(Collected data entries)
%%
Lemma fold_assign_NoDup {A V} (kf : A -> jsstring) (vf : A -> V) (l : list A) :
  forall o : list (jsstring * V),
    NoDup (List.map fst o) ->
    NoDup (List.map fst (fold_left (fun o a => assign_any (kf a) (vf a) o) l o)).
Proof.
  induction l as [|a l IH]; intros o Hnd; simpl; [exact Hnd|].
  apply IH. unfold assign_any. destruct (bool_decide _); [exact Hnd|].
  apply put_NoDup, Hnd.
Qed.

(** X19. The response schema has one entry per key: under a key it holds
    the entry of the last field with that key, and a field whose key is
    [__proto__] gets no entry at all. *)
Theorem schema_last_field_wins :
  forall (fields : list FieldDefinition) (k : jsstring),
    NoDup (List.map fst (schema_properties fields))
    /\ get k (schema_properties fields)
       = if bool_decide (k = lit "__proto__") then None
         else schema_entry <$> last_field (fun f => bool_decide (key f = k)) fields.
Proof.
  intros fields k. unfold schema_properties, last_field. split.
  - apply (fold_assign_NoDup key schema_entry fields []). constructor.
  - rewrite (fold_assign_get key schema_entry fields [] k). simpl.
    destruct (bool_decide _); [reflexivity|].
    destruct (List.find _ _); reflexivity.
Qed.

Lemma set_property_other (k n : jsstring) (v : option jsstring)
    (row : RowObject) :
  k <> n -> get n (own (set_property k v row)) = get n (own row).
Proof.
  intros Hne. unfold set_property.
  destruct (bool_decide (k = lit "__proto__") && negb (null_prototype row)).
  - destruct v; reflexivity.
  - simpl. apply get_put_ne, Hne.
Qed.

Lemma set_property_same (n : jsstring) (v : option jsstring) (row : RowObject) :
  n <> lit "__proto__" -> get n (own (set_property n v row)) = Some v.
Proof.
  intros Hne. unfold set_property.
  rewrite (bool_decide_eq_false_2 _ Hne). simpl. apply get_put_eq.
Qed.

(** Under a key other than [__proto__] the last assignment decides. *)
Lemma extracted_row_get (d : DocumentResult) (fields : list FieldDefinition) :
  forall (row : RowObject) (n : jsstring),
    n <> lit "__proto__" ->
    get n (own (fold_left
                  (fun row f =>
                     set_property (name f) (value_or_null (data d !! key f)) row)
                  fields row))
    = match List.find (fun f => bool_decide (name f = n)) (rev fields) with
      | Some f => Some (value_or_null (data d !! key f))
      | None => get n (own row)
      end.
Proof.
  induction fields as [|f fields IH] using rev_ind; intros row n Hn;
    [reflexivity|].
  rewrite fold_left_app, rev_app_distr. simpl.
  destruct (bool_decide (name f = n)) eqn:E.
  - apply bool_decide_eq_true in E. rewrite E. apply set_property_same, Hn.
  - apply bool_decide_eq_false in E. rewrite set_property_other by exact E.
    apply IH, Hn.
Qed.

Lemma proto_values_cons (d : DocumentResult) (f : FieldDefinition)
    (fields : list FieldDefinition) :
  proto_values (f :: fields) d
  = if bool_decide (name f = lit "__proto__")
    then value_or_null (data d !! key f) :: proto_values fields d
    else proto_values fields d.
Proof.
  unfold proto_values. simpl. destruct (bool_decide _); reflexivity.
Qed.
(** * Matrix offload server and client: a shallow embedding

    The development follows [server.cpp] and [client/main.cpp].

    - [Machine]: fixed-width integers ([uint32_t], [int], [size_t]) as [Z]
      with their wrap-around written out.
    - [Float32]: a [float] is held as its 32-bit pattern; comparisons go
      through the IEEE-754 reading of the pattern ([spec_float]).
    - [Winsock]: the byte stream of a socket, [send] and [recv] on it,
      byte order, and the world a session handler runs in.
    - [Server]: [ClientState], the worker, the four codec functions,
      [handle_client] and the listener of [main].
    - [Client]: argument handling of the client's [main], its codec
      functions, [generate_random_matrix], [print_matrix], the exchange
      with the server and [main].
    - [Terms]: the vocabulary of the statements.

    The second part states and proves the properties: C1 to C10, then,
    under "Further properties of the code", X1 to X29. *)

From Stdlib Require Import ZArith List Bool Lia String Ascii DecimalString.
From Stdlib Require Import DecimalPos.
From Stdlib Require Import Floats.SpecFloat.
From stdpp Require Import base option list.

Local Open Scope Z_scope.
%%
> **Action item**
A line qualifies when it holds the word "functions"; report all qualifying lines from the records above.

> **Written reply**
    - [Server]: [ClientState], the worker, the four codec functions,
      functions, [generate_random_matrix], [print_matrix], the exchange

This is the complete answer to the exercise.